(* ===== verification/ManagerSpec.v ===== *)
(** * Properties of the service manager

    What [AppendService], [DeleteService], [UpdateService] and the
    endpoint-slice callbacks of src/pkg/manager/manager.go do to the BPF maps
    and to the manager, for any maps that keep the promises of BpfMap, and the
    invariant of the states the controller can reach. *)

From Stdlib Require Import ZArith Lia String.
From stdpp Require Import base gmap list strings.
From S2P Require Import Prelude Endian GoNet Layout BpfMap Connect4 GoSet Manager.
Import Endian GoNet Layout BpfMap Connect4 GoSet Manager.

Local Open Scope Z_scope.
Local Open Scope go_scope.

Module ManagerSpec.

(** ** Lemmas on the write lists *)

Lemma after_writes_const {K V} `{EqDecision K} (ws : list (K * V)) old k v :
  Forall (fun w => w.2 = v) ws -> k ∈ ws.*1 -> after_writes ws old k = Some v.
Proof.
  intros Hv. revert old. induction Hv as [|[k' v'] ws Hw Hv IH]; intros old Hk.
  - by apply not_elem_of_nil in Hk.
  - cbn in Hw. subst v'. change ((k', v) :: ws) with ([(k', v)] ++ ws).
    rewrite after_writes_app. destruct (decide (k ∈ ws.*1)) as [Hin|Hin]; [by apply IH|].
    rewrite after_writes_other by done. cbn in Hk. apply elem_of_cons in Hk as [->|Hk]; [|done].
    unfold after_writes. cbn. by rewrite decide_True.
Qed.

--- --- ---

Exercise goal ▸
The first line of the entries above and every line after it, up to and including the line with "From stdpp Require", should be set down exactly.

Answer ▸
(* ===== verification/ManagerSpec.v ===== *)
(** * Properties of the service manager

    What [AppendService], [DeleteService], [UpdateService] and the
    endpoint-slice callbacks of src/pkg/manager/manager.go do to the BPF maps
    and to the manager, for any maps that keep the promises of BpfMap, and the
    invariant of the states the controller can reach. *)

From Stdlib Require Import ZArith Lia String.
From stdpp Require Import base gmap list strings.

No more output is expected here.